Because most cats take their independence seriously and only go to their people for food, water and shelter, detecting health issues in your cat may be difficult to do—but remain vigilant! For instance, cats are susceptible to kidney stones, and you would hate for them to be suffering long. It’s important that cat owners have some insight about kidney stones—including the symptoms, causes, diagnosis and treatment—so immediate action can be taken to prevent the problem from getting any worse.
The following is some useful information about kidney stones in cats, courtesy of an experienced cat veterinarian in Egg Harbor Township, NJ, that may help you next time your cat is displaying symptoms of urinary trouble.
Symptoms of stones
A condition called nephrolithiasis, or kidney stones, is when a cat develops clusters of crystals in their kidneys or urinary tract. All cats are susceptible to stones, but some breeds are predisposed, including domestic longhair and shorthair breeds, Siamese and Persian. Since serious complications can result from of these stones or fragments passing through the urinary tract, pet owners need to be aware of the symptoms of kidney stones in cats.
It’s not unusual for cats with kidney stones to show no outward signs. Instead, the stones are usually diagnosed through diagnostic testing during blood work and checkups for other health problems. Symptoms to watch for include blood in the urine, recurrent urinary tract infections (UTIs), vomiting, difficulty urinating and frequent urination with little to no urine production.
Risk factors and diagnosis
Some of the main causes of stone formation include the oversaturation of stone-forming materials in the urine, increased levels of calcium in the blood and urine, diets that lead to high urine pH and frequent UTIs.

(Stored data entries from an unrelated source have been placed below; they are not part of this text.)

(* ===== verification/Sched.v ===== *)
(** The scheduler's queues (sys/kernel/kern_synch.c): the run queue qs, the
    sixteen sleep queues slpque, and the operations that move a process
    between them: wakeup, setrun, unsleep, setrq, remrq, the search of swtch,
    and the priority decay of updatepri.

    A process is an index into the process table.  The queues are threaded
    through p_link, so one process is on at most one queue at a time. *)
From S2P Require Import Prelude Proc.
Import Proc.

Module Sched.

Definition SQSIZE : Z := 16.
(** [((int)x >> 5) & (SQSIZE - 1)] *)
Definition HASH (x : Z) : nat := Z.to_nat (Z.land (Z.shiftr (s32 x) 5) (SQSIZE - 1)).

(** The process table with the scheduler's variables. *)
Record sched := MkSched {
  tab : list proc;
  qs : option nat;
  slpque : list (option nat);
  runrun : Z; curpri : Z;
  runin : Z; runout : Z; noproc : Z }.

Definition set_tab (v : list proc) (s : sched) : sched :=
  MkSched v (qs s) (slpque s) (runrun s) (curpri s) (runin s) (runout s) (noproc s).
Definition set_qs (v : option nat) (s : sched) : sched :=
  MkSched (tab s) v (slpque s) (runrun s) (curpri s) (runin s) (runout s) (noproc s).
Definition set_slpque (v : list (option nat)) (s : sched) : sched :=
  MkSched (tab s) (qs s) v (runrun s) (curpri s) (runin s) (runout s) (noproc s).
Definition set_runrun (v : Z) (s : sched) : sched :=
  MkSched (tab s) (qs s) (slpque s) v (curpri s) (runin s) (runout s) (noproc s).
Definition set_curpri (v : Z) (s : sched) : sched :=
  MkSched (tab s) (qs s) (slpque s) (runrun s) v (runin s) (runout s) (noproc s).
Definition set_runin (v : Z) (s : sched) : sched :=
  MkSched (tab s) (qs s) (slpque s) (runrun s) (curpri s) v (runout s) (noproc s).
Definition set_runout (v : Z) (s : sched) : sched :=
  MkSched (tab s) (qs s) (slpque s) (runrun s) (curpri s) (runin s) v (noproc s).
Definition set_noproc (v : Z) (s : sched) : sched :=
  MkSched (tab s) (qs s) (slpque s) (runrun s) (curpri s) (runin s) (runout s) v.

(** [p->f = v] on the entry [i]. *)
Definition upd (i : nat) (f : proc -> proc) (s : sched) : res sched :=
  p ← rd (tab s) i;
  l ← wr (tab s) i (f p);
  Ok (set_tab l s).

(** What a [struct proc **] into a sleep queue points to: the head of the
    queue or the p_link of an entry. *)
Inductive linkp := SlpHead (h : nat) | ProcLink (i : nat).
Definition ld_link (s : sched) (q : linkp) : res (option nat) :=
  match q with
  | SlpHead h => rd (slpque s) h
  | ProcLink i => p ← rd (tab s) i; Ok (p_link p)
  end.
Definition st_link (s : sched) (q : linkp) (v : option nat) : res sched :=
  match q with
  | SlpHead h => l ← wr (slpque s) h v; Ok (set_slpque l s)
  | ProcLink i => upd i (set_p_link v) s
  end.
(* ===== verification/Sig.v ===== *)
(** Signals (sys/kernel/kern_sig.c, sys/kernel/kern_sig2.c): posting a signal
    to a process, the choice and the delivery of a pending signal, kill and
    killpg, and the system calls on signal actions and masks.

    A process is an index into the process table of the scheduler state. *)
From S2P Require Import Prelude Proc Sched Mem.
Import Proc Sched.

Module Sig.

(** ** Signal numbers, masks and properties *)

Definition NSIG : Z := 32.
Definition SIGKILL : Z := 9.
Definition SIGALRM : Z := 14.
Definition SIGSTOP : Z := 17.
Definition SIGTSTP : Z := 18.
Definition SIGCONT : Z := 19.
Definition SIGCHLD : Z := 20.
Definition SIGTTIN : Z := 21.
Definition SIGTTOU : Z := 22.
Definition SIG_DFL : Z := 0.
Definition SIG_IGN : Z := 1.
Definition SIG_CATCH : Z := 2.
Definition SIG_HOLD : Z := 3.

(** [(1L << ((m)-1))]; words of signals are kept as unsigned 32-bit values. *)
Definition sigmask (m : Z) : Z := Z.shiftl 1 (m - 1).

Definition SA_KILL : Z := 1.
Definition SA_CORE : Z := 2.
Definition SA_STOP : Z := 4.
Definition SA_TTYSTOP : Z := 8.
Definition SA_IGNORE : Z := 16.
Definition SA_CONT : Z := 32.
(** The state exit comes to. *)
Lemma exit_run st F A Z off rq sq cur p rv msgsnd :
  plists st F A Z -> queues (ps st) off rq sq -> cur ∈ A -> cur ∈ off -> cur <> 0%nat -> procs_of st !! cur = Some p -> p_pid p <> 1 ->
  exists st1 p1 s' rq' sq' j, exit addr_runout addr_proc addr_runin cur rv msgsnd st = Ok (set_ps s' st1) /\
    lists st1 F (filter (fun x => x <> cur) A) (cur :: Z) /\ queues s' (filter (fun x => x <> cur) off) rq' sq' /\
    procs_of st1 !! cur = Some p1 /\ p_xstat p1 = rv /\ same_ids p p1 /\
    (forall x, x <> cur -> option_Forall2 moved (procs_of st !! x) (procs_of st1 !! x)) /\
    orphaned cur (filter (fun x => x <> cur) A ++ cur :: Z) (procs_of st1) (tab s') /\ p_pptr p = Some j /\ nobody (addr_proc j) s'.
Proof.
  intros HPL Hq Hcur Hoff Hc0 Hp Hpid. pose proof (pl_lists _ _ _ _ HPL) as HL. unfold exit. rewrite (upd_proc_ok _ _ _ _ Hp). cbn [mbind res_bind].
  set (p0 := set_p_sig 0 _). set (st0 := on _ st). assert (procs_of st0 !! cur = Some p0) as Hp0 by (by eapply put).
  rewrite (get_proc_ok cur st0 p0 Hp0). cbn [mbind res_bind]. change (p_pid p0) with (p_pid p). rewrite (proj2 (Z.eqb_neq _ _) Hpid).
  assert (lists st0 F A Z) as HL0 by (eapply lists_insert; [done| |done]; split_and!; auto).
  assert (queues (ps st0) off rq sq) as Hq0.
  { eapply (queues_quiet (ps st)); [|done|done|exact Hq]. apply (tabs_insert quiet _ cur p); [exact quiet_refl|done|].
    split_and!; [done..|left; split; [done|]]. cbn. autorewrite with kflags. done. }
  destruct (to_zomb_ok st0 F A Z cur p0 rv msgsnd HL0 Hcur Hc0 Hp0) as (st5&p5&->&L5&Q1&Q2&_&_&H5&M5&Mx). cbn [mbind res_bind].
  pose proof (moved_fields _ _ M5) as (F1&F2&_&_&_&_&_).
  assert (queues (ps st5) (filter (fun x => x <> cur) off) rq sq) as Hq5.
  { eapply (exit_queues st0); [exact Hq0|done|exact Hp0|exact H5|done|done|exact (eq_sym (f_equal p_link M5))|done|done|].
    intros x Hx. specialize (Mx x Hx). inversion Mx; constructor. by apply moved_quiet. }
  destruct (orphans_both cur st5 F _ _ _ _ _ L5 Hq5) as (s6&s7&rq7&sq7&->&E7&Hq7&O7). cbn [mbind res_bind]. change (zomb (set_ps s6 st5)) with (zomb st5).
  rewrite E7. cbn [mbind res_bind]. set (js := filter (fun x => x <> cur) A ++ cur :: Z) in *. assert (cur ∈ js) as Hcj by set_solver.
  destruct (tabx_fwd _ _ _ _ _ O7 H5) as (p7&Hp7&K7). rewrite (get_proc_ok cur (set_ps s7 st5) p7) by exact Hp7. cbn [mbind res_bind].
  destruct (pl_parent _ _ _ _ HPL cur p) as (j&Ej&Hj&Hjc); [set_solver|done|done|].
  pose proof (adopted_survives _ _ _ _ _ _ Hcj (moved_ids _ _ M5) K7) as (_&_&S7). destruct S7 as [E7' _]; [cbn; congruence|]. cbn [p_pptr dead set_p_stat set_p_pgrp set_p_xstat] in E7'.
  change (p_pptr p0) with (p_pptr p) in E7'. rewrite E7', Ej.
  destruct (exit_tell j (set_ps s7 st5) _ _ _ Hq7) as (s8&rq8&sq8&->&Hq8&K8&N8).
  { destruct (part_entry L5 j) as [q Hq']; [|destruct (tabx_fwd _ _ _ _ _ O7 Hq') as (q'&?&_); by eexists]. rewrite !elem_of_app, list_elem_of_filter. tauto. }
  exists st5, p5, s8, rq8, sq8, j. split; [done|]. split; [done|]. split; [done|]. split; [done|].
  split; [exact (eq_sym (f_equal p_xstat M5))|]. split; [|split; [|split; [by eapply orphaned_kept|done]]].
  - exact (moved_ids _ _ M5).
  - intros x Hx. specialize (Mx x Hx). unfold st0 in Mx. change (procs_of (on ?l st)) with l in Mx. by rewrite put_ne in Mx.
Qed.
(** (C10) The exit of a process other than 0 panics for process 1 and
    otherwise ends: the process leaves the living and its hash chain and heads
    the list of the dead with its status, its children, alive or dead, are
    handed over to process 1 and to nobody else, whoever waits for its parent
    is woken, and the lists, the hash chains and the queues of the scheduler
    stay well formed. *)
Theorem exit_spec st F A Z off rq sq cur p rv msgsnd :
  plists st F A Z -> booted st A -> queues (ps st) off rq sq -> cur ∈ A -> cur ∈ off -> cur <> 0%nat -> procs_of st !! cur = Some p ->
  if p_pid p =? 1 then exit addr_runout addr_proc addr_runin cur rv msgsnd st = Panic "init died"
  else exists st' rq' sq' p' j, exit addr_runout addr_proc addr_runin cur rv msgsnd st = Ok st' /\
    plists st' F (filter (fun x => x <> cur) A) (cur :: Z) /\ booted st' (filter (fun x => x <> cur) A) /\
    queues (ps st') (filter (fun x => x <> cur) off) rq' sq' /\
    procs_of st' !! cur = Some p' /\ p_xstat p' = rv /\ p_pid p' = p_pid p /\ p_pptr p = Some j /\ p_pptr p' = Some j /\ nobody (addr_proc j) (ps st') /\
    forall x q, x ∈ A ++ Z -> x <> cur -> procs_of st !! x = Some q -> exists q', procs_of st' !! x = Some q' /\ survives cur q q'.
Proof.
  intros HPL HB Hq Hcur Hoff Hc0 Hp. destruct (Z.eqb_spec (p_pid p) 1) as [Hpid|Hpid].
  { unfold exit. rewrite (upd_proc_ok _ _ _ _ Hp). cbn [mbind res_bind]. erewrite get_proc_ok by (eapply put; exact Hp). cbn [mbind res_bind p_pid set_p_sig set_p_sigignore set_p_flag].
    by rewrite Hpid. }
  destruct (exit_run st F A Z off rq sq cur p rv msgsnd HPL Hq Hcur Hoff Hc0 Hp Hpid) as (st1&p1&s'&rq'&sq'&j&->&L1&Hq'&Hp1&Ex&Mc&Mx&O&Ej&Hn).
  set (js := filter _ A ++ _) in *. assert (forall x, x ∈ js <-> x ∈ A ++ Z) as Hjs.
  { intros x. unfold js. rewrite !elem_of_app, elem_of_cons, list_elem_of_filter. destruct (decide (x = cur)) as [->|]; tauto. }
  assert (lists (set_ps s' st1) F (filter (fun x => x <> cur) A) (cur :: Z)) as L'.
  { eapply (lists_placed st1); [|done..|exact L1]. change (procs_of (set_ps s' st1)) with (tab s'). intros x. specialize (O x). inversion O; constructor. by eapply adopted_placed. }
  assert (forall x q', x ∈ A ++ Z -> tab s' !! x = Some q' -> exists q, procs_of st !! x = Some q /\ survives cur q q') as HS.
  { intros x q' Hx Hq0. destruct (tabx_bwd _ _ _ _ _ O Hq0) as (q1&Hq1&Hk). apply Hjs in Hx. destruct (decide (x = cur)) as [->|Hxc].
    - exists p. split; [done|]. assert (q1 = p1) as -> by congruence. by eapply adopted_survives.
    - specialize (Mx x Hxc). rewrite Hq1 in Mx. inversion Mx as [q q2 Hm E1 E2|]; subst. exists q. split; [done|]. eapply adopted_survives; [exact Hx|by apply moved_ids|done]. }
  assert (forall x q, x ∈ A ++ Z -> procs_of st !! x = Some q -> exists q', tab s' !! x = Some q' /\ survives cur q q') as HF.
  { intros x q Hx Hq0. destruct (part_entry L' x) as [q' Hq1]; [apply elem_of_app; right; by apply Hjs|]. change (procs_of _) with (tab s') in Hq1.
    destruct (HS x q' Hx Hq1) as (q0&?&?). exists q'. assert (q0 = q) as -> by congruence. done. }
  destruct (HF cur p) as (p'&Hp'&S1&_&S2); [set_solver|done|]. destruct (pl_parent _ _ _ _ HPL cur p) as (j'&Ej'&_&Hjc); [set_solver|done|done|]. assert (j' = j) as -> by congruence.
  destruct S2 as [S2 _]; [congruence|]. exists (set_ps s' st1), rq', sq', p', j. split; [done|]. split; [|split; [|split; [done|split; [done|split; [|split; [done|split; [done|split; [congruence|split; [done|]]]]]]]]].
  - split; [done|]. intros x q' Hx Hx0 Hq0. apply (exit_parents st F A Z cur p (set_ps s' st1) HPL HB Hp Hpid Hc0 HS x q'); [|done|done]. by apply (proj1 (Hjs x)).
  - destruct HB as (B1&p1'&H1&H2&H3). assert (1%nat <> cur) as H1c by (intros <-; congruence). split; [by apply list_elem_of_filter|].
    destruct (HF 1%nat p1') as (q'&Hq0&T1&_&T2); [set_solver|done|]. exists q'. destruct T2 as [T2 _]; [congruence|]. split_and!; [done|congruence..].
  - destruct (tabx_bwd _ _ _ _ _ O Hp') as (q1&Hq1&[E _]). assert (q1 = p1) as -> by congruence. unfold ident in E. injection E as _ _ _ _ _ _ _ _ E. rewrite E, <- Ex.
    unfold adopted, adopt. by repeat case_decide.
  - intros x q Hx _ Hq0. by apply HF.
Qed.
End Exit.
End Life.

Give the vet a timeline of signs and symptoms, and describe what you observed. A thorough history of your cat’s health will help the vet diagnose kidney stones or other health issues. They will then perform a physical exam, x-rays or an ultrasound and a urinalysis; however, to confirm the diagnosis and start proper treatment, they’ll want to analyze a piece of the stone. A procedure called extracorporeal shock wave lithotripsy (ESWL) uses shock waves to break up the stones within the urinary tract.
Treatment and prevention
Some kidney stones are considered inactive, meaning there is no infection, the stone is not getting bigger and it’s not causing obstruction. Your vet may choose not to remove inactive stones, but will monitor the cat for changes. They may also prescribe medication to help dissolve the stones and adjust the cat’s diet accordingly. Unfortunately, a severe case of kidney stones may require immediate hospitalization and removal. The most common kidney stone removal options are surgery or ESWL.
Although there’s no way of telling whether a cat will develop kidney stones, you can find out if they are predisposed and take measures to protect them. Talk to your veterinarian about the best types of special foods and dietary management to prevent kidney stone formation.